EXERCISE OBJECTIVE: Report how many lines in the following entries contain "true". Nothing else should be given.

··· SOURCE MATERIAL ···

Lemma enter_ok st c : Forall name_ok st -> name_ok c -> Forall name_ok (enter st c).
Proof.
  intros Hst Hc. unfold enter. case_bool_decide.
  - destruct st as [|x st _] using rev_ind; [done|]. rewrite removelast_snoc. by apply Forall_app in Hst as [? _].
  - apply Forall_app. split; [done|]. by apply Forall_singleton.
Qed.

(** [..] followed by more. *)
Lemma clean_up fuel st tl buf :
  Forall name_ok st -> out_is buf (zlen (directory st)) (directory st) -> 1 <= zlen tl ->
  zlen (directory st) < zlen buf ->
  exists buf', clean_loop (S fuel) true (mkClean (DOTDOT ++ 47 :: tl) buf (zlen (directory st)) false) =
      clean_loop fuel true (mkClean tl buf' (zlen (directory (removelast st))) false) /\
    out_is buf' (zlen (directory (removelast st))) (directory (removelast st)) /\ zlen buf' = zlen buf.
Proof.
  intros Hst Ho Ht Hb.
  destruct (clean_name_dotdot st 47 tl buf _ Hst Ho) as (r' & sl' & out & E & O & Eq); [by left|done|].
  cbn [Z.eqb Pos.eqb] in Eq. destruct Eq as [-> Eq]. pose proof (zlen_removelast_directory st) as Hle.
  rewrite <- Eq, zlen_app in Hle. change (zlen [47]) with 1 in Hle.
  destruct (out_write buf r' out 47 O) as (b & Ew & Ow & Zw); [destruct O; lia|].
  exists b. cbn [clean_loop c_path]. change (aread (DOTDOT ++ 47 :: tl) 0) with (@Ok Z 46). cbn [mbind outcome_bind].
  change (46 =? 0) with false. cbn iota. rewrite E. cbn [mbind outcome_bind c_path c_buf c_result c_slash].
  change (aread (47 :: tl) 0) with (@Ok Z 47). cbn [mbind outcome_bind]. change (47 =? 0) with false. cbn iota.
  rewrite Ew. cbn [mbind outcome_bind]. rewrite Eq in Ow. destruct O as [Hz _].
  assert (Hr : r' + 1 = zlen (directory (removelast st))).
  { rewrite <- Eq, zlen_app. change (zlen [47]) with 1. lia. }
  rewrite <- Hr. done.
Qed.

Lemma slashed_cons c cs : cs <> [] -> slashed (c :: cs) = c ++ 47 :: slashed cs.
Proof. by destruct cs. Qed.

Lemma slashed_some cs : cs <> [] -> Forall name_ok cs -> 1 <= zlen (slashed cs).
Proof.
  intros Hne Hok. destruct cs as [|c cs]; [done|]. apply Forall_cons in Hok as [Hc _].
  destruct (name_head c Hc) as (x & c' & -> & _). pose proof (zlen_nonneg c').
  cbn [slashed]. destruct cs; rewrite ?zlen_app, zlen_cons; [lia|]. pose proof (zlen_nonneg (47 :: slashed (l :: cs))). lia.
Qed.

Lemma clean_names cs fuel st buf tl :
  cs <> [] -> Forall name_ok cs -> Forall name_ok st -> 2 <= zlen tl ->
  out_is buf (zlen (directory st)) (directory st) ->
  zlen (directory st) + zlen (slashed cs) + 1 < zlen buf -> (length (slashed cs) < fuel)%nat ->
  exists buf' r sl out,
    clean_loop fuel true (mkClean (slashed cs ++ 0 :: tl) buf (zlen (directory st)) false) =
      Ok (Some (mkClean (0 :: tl) buf' r sl)) /\
    out_is buf' r out /\ zlen buf' = zlen buf /\ out ++ (if sl : bool then [47] else []) = canonical st cs /\
    r + 1 < zlen buf.
Proof.
  revert fuel st buf. induction cs as [|c cs IH]; intros fuel st buf Hne Hcs Hst Ht Ho Hb Hf; [done|].
  apply Forall_cons in Hcs as [Hc Hcs]. destruct cs as [|c2 cs].
  - cbn [slashed canonical] in *. case_bool_decide as Ed.
    + subst c. destruct fuel as [|fuel]; [lia|].
      destruct (clean_name_dotdot st 0 tl buf _ Hst Ho) as (r' & sl' & out & E & O & Eq); [by right|lia|].
      cbn [Z.eqb] in Eq. exists buf, r', sl', out. cbn [clean_loop c_path].
      change (aread (DOTDOT ++ 0 :: tl) 0) with (@Ok Z 46). cbn [mbind outcome_bind].
      change (46 =? 0) with false. cbn iota. rewrite E. cbn [mbind outcome_bind c_path].
      split_and!; [done|done|done|done|].
      pose proof (zlen_removelast_directory st) as Hle. rewrite <- Eq, zlen_app in Hle. destruct O as [Hz _].
      pose proof (zlen_nonneg (if sl' then [47] else [])). change (zlen DOTDOT) with 2 in Hb. lia.
    + replace fuel with (length c + (fuel - length c))%nat by lia.
      destruct (clean_plain c (fuel - length c) 0 tl buf (zlen (directory st)) (directory st)) as (b & E & O & Hzb);
        [done|done|by right|done|done|lia|].
      rewrite E. destruct (fuel - length c)%nat as [|f] eqn:Ef; [lia|].
      exists b, (zlen (directory st) + zlen c), false, (directory st ++ c). cbn [clean_loop c_path].
      change (aread (0 :: tl) 0) with (@Ok Z 0). cbn [mbind outcome_bind]. change (0 =? 0) with true. cbn iota.
      split_and!; [done|done|done|by rewrite app_nil_r|lia].
  - rewrite slashed_cons in * by done. change (canonical st (c :: c2 :: cs)) with (canonical (enter st c) (c2 :: cs)).
    rewrite zlen_app, zlen_cons in Hb. rewrite length_app in Hf. cbn [length] in Hf.
    pose proof (slashed_some (c2 :: cs) ltac:(done) Hcs) as Hsl. pose proof (zlen_nonneg tl).
    assert (Htl : 3 <= zlen (slashed (c2 :: cs) ++ 0 :: tl)) by (rewrite zlen_app, zlen_cons; lia).
    rewrite <- app_assoc. cbn [app]. set (rest := slashed (c2 :: cs)) in *.
    destruct (decide (c = DOTDOT)) as [->|Hd].
    + destruct fuel as [|fuel]; [lia|]. change (zlen DOTDOT) with 2 in Hb.
      destruct (clean_up fuel st (rest ++ 0 :: tl) buf Hst Ho) as (b & E & O & Hzb); [lia|lia|].
      assert (He : enter st DOTDOT = removelast st) by done. rewrite E, He.
      pose proof (zlen_removelast_directory st).
      assert (Hst' : Forall name_ok (removelast st)) by (rewrite <- He; by apply enter_ok).
      destruct (IH fuel (removelast st) b) as (b' & r & sl & out & E' & O' & Z' & Q & R); [done|done|done|done|done|lia| |].
      { change (length DOTDOT) with 2%nat in Hf. lia. }
      exists b', r, sl, out. split_and!; [done|done|congruence|done|lia].
    + replace fuel with (length c + S (fuel - length c - 1))%nat by lia.
      destruct (clean_plain c (S (fuel - length c - 1)) 47 (rest ++ 0 :: tl) buf (zlen (directory st)) (directory st))
        as (b & E & O & Hzb); [done|done|by left|lia|done|lia|].
      rewrite E. destruct (clean_copy (fuel - length c - 1) false (rest ++ 0 :: tl) b (zlen (directory st) + zlen c) false
        (directory st ++ c) 47 O) as (b2 & E2 & O2 & Z2); [lia|done|done|].
      rewrite E2. change (47 =? 47) with true.
      assert (He : enter st c = st ++ [c]) by (unfold enter; by rewrite bool_decide_false). rewrite He.
      assert (Hdir : directory (st ++ [c]) = (directory st ++ c) ++ [47]) by (by rewrite directory_snoc, app_assoc).
      assert (Hz : zlen (directory st) + zlen c + 1 = zlen (directory (st ++ [c]))).
      { rewrite Hdir, !zlen_app. change (zlen [47]) with 1. lia. }
      rewrite Hz in *. rewrite <- Hdir in O2.
      destruct (IH (fuel - length c - 1)%nat (st ++ [c]) b2) as (b' & r & sl & out & E' & O' & Z' & Q & R);
        [done|done|rewrite <- He; by apply enter_ok|done|done|lia|lia|].
      exists b', r, sl, out. split_and!; [done|done|congruence|done|lia].
Qed.

Lemma directory_nul st : Forall name_ok st -> Forall (fun c => c <> 0) (directory st).
Proof.
  intros Hst. constructor; [done|]. apply Forall_concat, Forall_fmap. eapply Forall_impl; [exact Hst|].
  intros c Hc. apply Forall_app. split; [|by repeat constructor].
  apply Forall_forall. intros x Hx ->. by apply (nm_nul _ Hc).
Qed.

···

SOLUTION FOR THIS EXERCISE: 5